Medical researchers have developed a new prostate cancer prediction method by using machine learning tools to provide some of the highest levels of accuracy ever.
New Tools for an Old Problem
Prostate cancer has long been one of the deadliest forms of cancer afflicting men around the world. While treatment methods are getting better every year, early detection is still a major component of successful treatment; as a result, an emphasis on identifying prostate cancer while it’s still more easily treated has become a priority.
Using predictive modeling has always been part of early detection. Identifying risk factors means better screening options to look for early signs of prostate cancer in men that have those risk factors, and the quest for better prediction tools has led to some innovative research — including the results of a new study, recently published in the Journal of Scientific Reports, that details a screening method that makes use of machine learning to provide some of the most accurate predictive analysis results ever.
Pushing Detection and Classification Further
When it comes to assessing prostate cancer risk today, the primary tools are multiparametric MRI scans used in conjunction with a scoring system, called PI-RADS 2, for classifying anything detected in those scans. The problem with this standard method is that PI-RADS 2 tends to provide results that are highly subjective, making it difficult to tell whether a prostate tumor will be highly aggressive or just moderately so.
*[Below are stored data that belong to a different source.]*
(** The state [clone] returns, given the vector the setter is run on. *)
Lemma clone_result (pv : option (list float)) (v : list float) (h : heap)
    (t : tform) (a f : mat3) :
  match pv with
  | Some v' => v' = v
  | None => deref h (_paramv t) = Some (Vec v)
  end ->
  p2m (_ttype t) v = Some a ->
  deref h (_frame t) = Some (Mat f) ->
  clone p2m pv (h, t) =
    let p := fresh (dom h) in
    let h1 := <[p := Vec v]> h in
    let r := fresh (dom h1) in
    let h2 := <[r := Mat a]> h1 in
    (Return (with_params (fresh (dom h2)) (with_matrix r (with_paramv p t))),
     <[fresh (dom h2) := Mat (dot f a)]> h2).
Proof.
  intros Hpv Hc Hf. unfold clone. simpl.
  destruct pv as [v' |].
  - subst v'. rewrite (set_paramv_result v h t a f Hc Hf). reflexivity.
  - unfold mbind, M_bind.
    rewrite (read_vec_bound _paramv (h, t) v Hpv).
    rewrite (set_paramv_result v h t a f Hc Hf). reflexivity.
Qed.

(** X10.  [clone()] on an instance whose parameter vector the codec accepts
    returns an instance of the same family whose parameter vector equals the
    source's, in an array that did not exist before; its matrix and
    effective matrix are new arrays too, derived from that vector and the
    frame, and no array of the source is modified. *)
Theorem clone_copies_parameters (v : list float) (h : heap) (t : tform)
    (a f : mat3) :
  deref h (_paramv t) = Some (Vec v) ->
  p2m (_ttype t) v = Some a ->
  deref h (_frame t) = Some (Mat f) ->
  exists (c : tform) (h' : heap),
    clone p2m None (h, t) = (Return c, h') /\
    _ttype c = _ttype t /\
    deref h' (_paramv c) = Some (Vec v) /\ deref h (_paramv c) = None /\
    deref h' (_matrix c) = Some (Mat a) /\ deref h (_matrix c) = None /\
    deref h' (params c) = Some (Mat (dot f a)) /\ deref h (params c) = None /\
    deref h' (_frame c) = Some (Mat f) /\
    h ⊆ h'.
Proof.
  intros Hv Hc Hf. eexists _, _.
  split; [exact (clone_result None v h t a f Hv Hc Hf) |]. simpl.
  split; [reflexivity |].
  split; [store_lookup |]. split; [apply fresh_unbound |].
  split; [store_lookup |].
  split; [apply fresh_unbound_below, alloc_subseteq |].
  split; [store_lookup |].
  split; [apply fresh_unbound_below; etrans; apply alloc_subseteq |].
  split; [store_lookup; exact Hf |].
  apply alloc3_subseteq.
Qed.

(** X11.  [clone(paramv)] with a vector [v] the codec accepts returns an
    instance whose parameter vector is [v] and whose matrix and effective
    matrix are derived from [v] and the frame of the source, all in new
    arrays; the source keeps its own parameter vector, and no array of the
    source is modified. *)
Theorem clone_with_paramv (v : list float) (h : heap) (t : tform)
    (a f : mat3) :
  p2m (_ttype t) v = Some a ->
  deref h (_frame t) = Some (Mat f) ->
  exists (c : tform) (h' : heap),
    clone p2m (Some v) (h, t) = (Return c, h') /\
    _ttype c = _ttype t /\
    deref h' (_paramv c) = Some (Vec v) /\ deref h (_paramv c) = None /\
    deref h' (_matrix c) = Some (Mat a) /\ deref h (_matrix c) = None /\
    deref h' (params c) = Some (Mat (dot f a)) /\ deref h (params c) = None /\
    (forall x, deref h (_paramv t) = Some x -> deref h' (_paramv t) = Some x) /\
    h ⊆ h'.
Proof.
  intros Hc Hf. eexists _, _.
  split; [exact (clone_result (Some v) v h t a f eq_refl Hc Hf) |]. simpl.
  split; [reflexivity |].
  split; [store_lookup |]. split; [apply fresh_unbound |].
  split; [store_lookup |].
  split; [apply fresh_unbound_below, alloc_subseteq |].
  split; [store_lookup |].
  split; [apply fresh_unbound_below; etrans; apply alloc_subseteq |].
  split; [intros x Hx; store_lookup; exact Hx |].
  apply alloc3_subseteq.
Qed.

(** [clone] only allocates. *)
Lemma clone_grows (pv : option (list float)) (s : state) :
  s.1 ⊆ (clone p2m pv s).2.
Proof.
  destruct s as [h t]. unfold clone. simpl.
  assert (G : forall v, h ⊆ (set_paramv p2m v (h, t)).2.1).
  { intros v. rewrite set_paramv_eq. cbv zeta.
    destruct (p2m (_ttype t) v) as [a |]; simpl; [| apply alloc_subseteq].
    match goal with |- context [recompute ?s] =>
      destruct (recompute_grows s) as [Hs _] end.
    simpl in Hs. etrans; [apply alloc_subseteq |].
    etrans; [apply alloc_subseteq |]. exact Hs. }
  destruct pv as [v |].
  - specialize (G v). destruct (set_paramv p2m v (h, t)) as [[u | e] [h1 c]];
      exact G.
  - unfold mbind, M_bind, read_vec. simpl.
    destruct (_paramv t) as [r |]; simpl; [| reflexivity].
    destruct (h !! r) as [[v | m] |]; simpl; try reflexivity.
    specialize (G v). destruct (set_paramv p2m v (h, t)) as [[u | e] [h1 c]];
      exact G.
Qed.
Lemma refines_bind {A B} (m : io R A) (p : io source A)
    (k : A -> io R B) (q : A -> io source B) :
  refines m p -> (forall a, refines (k a) (q a)) ->
  refines (io_bind m k) (io_bind p q).
Proof.
  intros Hm Hk r Hr. destruct (Hm r Hr) as (r1 & E & Hv & Hi).
  unfold io_bind. rewrite E. destruct (p (view r)) as [s1 o]; simpl in *.
  destruct o as [a|e|msg|]; [|by exists r1..].
  destruct (Hk a r1 Hi) as (r2 & E2 & Hv2 & Hi2). rewrite Hv in *. by exists r2.
Qed.

Lemma refines_map {A B} (f : A -> B) (m : io R A) (p : io source A) :
  refines m p -> refines (io_map f m) (io_map f p).
Proof.
  intros Hm r Hr. destruct (Hm r Hr) as (r1 & E & Hv & Hi).
  unfold io_map. rewrite E. destruct (p (view r)) as [s1 o]; simpl in *.
  by exists r1.
Qed.

Lemma refines_ext {A} (m m' : io R A) (p p' : io source A) :
  io_eq m m' -> io_eq p p' -> refines m' p' -> refines m p.
Proof.
  intros E1 E2 Hm r Hr. destruct (Hm r Hr) as (r1 & E & ? & ?).
  exists r1. by rewrite E1, E2.
Qed.

(** The exact read of any lawful reader is the exact read of its bytes,
    whatever the fragmentation and however often the task is woken. *)
Lemma refines_read_exact n : refines (read_exact n : io R _) (read_exact n).
Proof.
  intros r. remember (n + wakes r) as k eqn:Hk. revert n r Hk.
  induction k as [k IH] using lt_wf_ind. intros n r Hk Hr.
  rewrite read_exact_eq. cbn [read_exact source_AsyncReadExt] in *.
  destruct (Nat.eqb_spec n 0) as [->|Hn].
  { exists r. unfold source_read_exact; simpl. destruct (view r). by rewrite drop_0. }
  destruct (poll_read (r, mkReadBuf n [])) as [[r' b'] o] eqn:Ep.
  assert (Hrem : 0 < remaining (mkReadBuf n [])) by (unfold remaining; simpl; lia).
  pose proof (poll_read_view _ _ _ _ _ Hr Hrem Ep)
    as (Hi & Hfin & Hw & bs & -> & Hlen & Hdata & Ho).
  unfold remaining in Hlen; cbn [filled app capacity] in *; simpl in Hlen.
  destruct (view r) as [d e] eqn:Ev, (view r') as [d' e'] eqn:Ev'; cbn [data fin] in *. subst d e'.
  destruct o as [[]|err|msg|]; [destruct bs as [|x bs]| | |].
  - destruct (Ho eq_refl) as [Hd He]. simpl in Hd. subst.
    exists r'. by rewrite source_read_exact_end.
  - destruct (IH (n - length (x :: bs) + wakes r') ltac:(simpl in *; lia)
                _ r' eq_refl Hi) as (r'' & E & Hv & Hi').
    cbv iota beta. rewrite E. exists r''. rewrite source_read_exact_app by (simpl in *; lia).
    rewrite Ev' in *. by destruct (source_read_exact _ _).
  - destruct Ho as [[-> ->]%app_nil ->]. exists r'. by rewrite source_read_exact_end.
  - done.
  - destruct Ho as [-> Ho]. destruct (will_wake r') eqn:Hww.
    + destruct (IH (n + wakes r') ltac:(lia) n r' eq_refl Hi) as (r'' & E & Hv & Hi').
      rewrite E. exists r''. by rewrite Ev' in *.
    + destruct Ho as [Hd ->]. simpl in *. subst d'. exists r'.
      by rewrite source_read_exact_end.
Qed.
This uncertainty can lead to doctors choosing unnecessary treatment options for patients — or risking a patient’s health by misdiagnosing a tumor as less serious than it is. Knowing full well that more accurate detection and classification tools are needed to prevent such cases, researchers from USC’s Keck School of Medicine and Mount Sinai’s Icahn School of Medicine worked together to develop a tool that uses on machine learning.
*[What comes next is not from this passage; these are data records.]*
(* ===== verification/Conn.v ===== *)
(** * A concrete connection

    An in-memory duplex byte stream: the bytes to be received arrive in chunks
    (with moments at which nothing is ready in between), the bytes sent pass
    through a local buffer until they are flushed, and the peer may stop
    accepting after a number of bytes.  It implements every interface of
    [AsyncIo] and so shows that the contracts the components are proved against
    can be met; the witnesses run the components on it. *)

From Stdlib Require Import ZArith Lia.
From Stdlib Require Import Strings.Byte.
From stdpp Require Import base list strings numbers relations.
From S2P Require Import Prelude AsyncIo.

#[local] Open Scope nat_scope.

Inductive rx_event := Chunk (bs : list byte) | NotReady.

Record Conn := mkConn {
  rx : list rx_event;        (* what is still to arrive *)
  rx_end : ending;           (* how the receiving side ends *)
  tx : list byte;            (* everything accepted for sending *)
  tx_out : list byte;        (* what has been flushed of it *)
  tx_room : option nat;      (* how many more bytes the peer takes *)
}.

(** A connection about to receive [evs], nothing sent yet. *)
Definition conn (evs : list rx_event) (e : ending) : Conn := mkConn evs e [] [] None.

Definition conn_rx (c : Conn) (evs : list rx_event) : Conn :=
  mkConn evs (rx_end c) (tx c) (tx_out c) (tx_room c).

Definition conn_poll_read : io (Conn * ReadBuf) unit := fun cb =>
  let '(c, b) := cb in
  match rx c with
  | [] =>
      match rx_end c with
      | Eof => ((c, b), Ok tt)
      | Broken e => ((c, b), Err e)
      | Stalled => ((c, b), Pending)
      end
  | NotReady :: evs => ((conn_rx c evs, b), Pending)
  | Chunk bs :: evs =>
      let n := remaining b in
      let evs' := if length bs <=? n then evs else Chunk (drop n bs) :: evs in
      ((conn_rx c evs', mkReadBuf (capacity b) (filled b ++ take n bs)), Ok tt)
  end.

Definition conn_will_wake (c : Conn) : bool :=
  match rx c, rx_end c with [], Stalled => false | _, _ => true end.

#[export] Instance Conn_AsyncRead : AsyncRead Conn := {
  poll_read := conn_poll_read;
  will_wake := conn_will_wake
}.

#[export] Program Instance Conn_MeasuredRead : MeasuredRead Conn := {
  poll_measure := fun c => length (rx c)
}.
Next Obligation.
  intros c b c' b' o. simpl. unfold conn_poll_read.
  destruct (rx c) as [|[bs|] evs] eqn:E; [destruct (rx_end c)| |]; intros ?; simplify_eq;
    simpl; rewrite ?E; simpl; try lia. case_match; simpl; lia.
Qed.
Next Obligation.
  intros c b c' b'. simpl. unfold conn_poll_read, conn_will_wake.
  destruct (rx c) as [|[bs|] evs] eqn:E; [destruct (rx_end c) eqn:E'| |]; intros ? Hw;
    simplify_eq; simpl in *; try lia. by rewrite E, E' in Hw.
Qed.

#[export] Instance Conn_AsyncReadExt : AsyncReadExt Conn := measured_AsyncReadExt.

Fixpoint rx_bytes (evs : list rx_event) : list byte :=
  match evs with
  | [] => []
  | Chunk bs :: evs' => bs ++ rx_bytes evs'
  | NotReady :: evs' => rx_bytes evs'
  end.

(** No chunk is empty: a read of zero bytes means the end of the stream. *)
Definition rx_ok (evs : list rx_event) : Prop := Forall (fun ev => ev <> Chunk []) evs.

#[export] Program Instance Conn_ByteSource : ByteSource Conn := {
  src_inv := fun c => rx_ok (rx c);
  view := fun c => mkSource (rx_bytes (rx c)) (rx_end c);
  wakes := fun c => length (rx c)
}.
Next Obligation.
  intros c b c' b' o Hok Hrem E.
  pose proof (poll_measure_le _ _ _ _ _ E) as Hle. simpl in Hle.
  pose proof (poll_measure_lt c b c' b') as Hlt. rewrite E in Hlt. simpl in Hlt.
  simpl in E. unfold conn_poll_read, rx_ok in *. destruct b as [cap f]. simpl.
  destruct (rx c) as [|[bs|] evs] eqn:Erx.
  - destruct (rx_end c) eqn:Ee; simplify_eq; simpl; rewrite ?Erx;
      (split_and!; [constructor|done|done|]); exists []; rewrite app_nil_r;
      split_and!; simpl; auto; try lia.
    unfold conn_will_wake. by rewrite Erx, Ee.
  - simplify_eq; simpl. apply Forall_cons in Hok as [Hne Hok].
    set (n := remaining (mkReadBuf cap f)) in *. split_and!; [|done|done|].
    + case_match; [done|]. constructor; [|done].
      destruct (Nat.leb_spec (length bs) n); [done|].
      intros [=Hd]. apply (f_equal length) in Hd. rewrite length_drop in Hd. simpl in Hd. lia.
    + exists (take n bs). split_and!; [done|rewrite length_take; lia| |].
      * destruct (Nat.leb_spec (length bs) n).
        -- by rewrite take_ge by lia.
        -- simpl. by rewrite app_assoc, take_drop.
      * intros Ht. destruct n; [lia|]. destruct bs; [|done]. done.
  - simplify_eq; simpl. apply Forall_cons in Hok as [_ Hok].
    split_and!; [done|done|lia|]. exists []. rewrite app_nil_r.
    split_and!; [done|simpl; lia|done|done|]. simpl in Hlt.
    destruct (conn_will_wake _) eqn:Hww; [by apply Hlt|].
    unfold conn_will_wake in Hww. simpl in Hww. by destruct evs, (rx_end c).
Qed.

(** *** Sending *)

Definition room_for (c : Conn) (n : nat) : nat :=
  match tx_room c with None => n | Some k => min k n end.

Definition conn_poll_write (bs : list byte) : io Conn nat := fun c =>
  let n := room_for c (length bs) in
  if n =? 0 then (c, Err (mkError BrokenPipe "peer closed"))
  else (mkConn (rx c) (rx_end c) (tx c ++ take n bs) (tx_out c)
          ((fun k => k - n) <$> tx_room c), Ok n).

Definition conn_poll_flush : io Conn unit := fun c =>
  (mkConn (rx c) (rx_end c) (tx c) (tx c) (tx_room c), Ok tt).

#[export] Instance Conn_AsyncWrite : AsyncWrite Conn := {
  poll_write := conn_poll_write;
  poll_flush := conn_poll_flush;
  poll_shutdown := conn_poll_flush
}.

Definition conn_write_all (bs : list byte) : io Conn unit := fun c =>
  let n := room_for c (length bs) in
  if n =? length bs then
    match bs with
    | [] => (c, Ok tt)
    | _ => (mkConn (rx c) (rx_end c) (tx c ++ bs) (tx_out c)
              ((fun k => k - n) <$> tx_room c), Ok tt)
    end
  else (mkConn (rx c) (rx_end c) (tx c ++ take n bs) (tx_out c)
          ((fun k => k - n) <$> tx_room c), Err (mkError BrokenPipe "peer closed")).

#[export] Program Instance Conn_AsyncWriteExt : AsyncWriteExt Conn := {
  write_all := conn_write_all;
  write_u8 := fun b => conn_write_all [b];
  write_u16 := fun z => conn_write_all (be_bytes 2 z);
  flush := conn_poll_flush
}.
Next Obligation.
  intros [|x bs] [r re t o room]; [by destruct room as [[]|]|].
  unfold conn_write_all, poll_write, Conn_AsyncWrite, conn_poll_write, room_for.
  destruct room as [k|]; cbn [rx rx_end tx tx_out tx_room fmap option_fmap option_map length].
  - destruct k as [|k].
    { simpl. by rewrite app_nil_r. }
    set (ys := x :: bs). change (S (length bs)) with (length ys).
    destruct (Nat.min_spec (S k) (length ys)) as [[Hl ->]|[Hl ->]].
    + replace (S k =? length ys) with false by (symmetry; apply Nat.eqb_neq; lia).
      cbn [Nat.eqb]. rewrite length_drop, Nat.sub_diag. simpl min.
      destruct (drop (S k) ys) as [|y zs] eqn:Ed.
      { apply (f_equal length) in Ed. rewrite length_drop in Ed. cbn [length] in Ed. lia. }
      simpl. rewrite app_nil_r. subst ys. simpl in Hl.
      by destruct (length bs - k) eqn:?; [lia|].
    + rewrite Nat.eqb_refl. unfold ys. cbn [Nat.eqb length].
      rewrite drop_ge, take_ge by (simpl; lia). simpl.
      by destruct (k - length bs).
  - rewrite Nat.eqb_refl. simpl. by rewrite firstn_all, skipn_all.
Qed.
Next Obligation. done. Qed.
Next Obligation. done. Qed.
Next Obligation. done. Qed.

#[export] Program Instance Conn_ByteSink : ByteSink Conn := {
  sink_inv := fun c => tx_out c `prefix_of` tx c;
  written := tx;
  flushed := tx_out
}.
Next Obligation. done. Qed.
Next Obligation.
  intros bs c c' o Hi Hne. simpl. unfold conn_poll_write.
  assert (Hr : room_for c (length bs) <= length bs) by (unfold room_for; case_match; lia).
  destruct (Nat.eqb_spec (room_for c (length bs)) 0); intros ?; simplify_eq; simpl;
    split_and!; try done; try lia. by apply prefix_app_r.
Qed.
Next Obligation. intros c c' o Hi ?. simpl in *. unfold conn_poll_flush in *. by simplify_eq. Qed.

#[export] Program Instance Conn_ByteDuplex : ByteDuplex Conn := {}.
Next Obligation.
  intros c b c' b' o Hr Hs. simpl in *. unfold conn_poll_read.
  destruct (rx c) as [|[bs|] evs]; [destruct (rx_end c)| |]; intros ?; by simplify_eq.
Qed.
Next Obligation.
  intros bs c c' o Hr Hs. simpl in *. unfold conn_poll_write.
  case_match; intros ?; by simplify_eq.
Qed.
Next Obligation.
  intros c c' o Hr Hs ?. simpl in *. unfold conn_poll_flush in *. by simplify_eq.
Qed.

(** The connection cut into single bytes with a pause before each. *)
Definition dribble (bs : list byte) : list rx_event :=
  mjoin ((fun b => [NotReady; Chunk [b]]) <$> bs).

(** A connection on which nothing has been sent is a lawful writer. *)
Lemma fresh_sink_inv evs e room : sink_inv (mkConn evs e [] [] room).
Proof. simpl. apply prefix_nil. Qed.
This subset of artificial intelligence, which relies on algorithm-based data analysis, was found to predict the severity of tumors detected in multiparametric MRIs with better accuracy than traditional classification methods like PI-RADS 2 in a number of different cases. While further research will be needed to fine-tune this machine-learning approach, these early successes bode well for a future where predicting prostate cancer severity more accurately unlocks better, more appropriate treatment options that lead to higher treatment success rates for prostate cancer patients.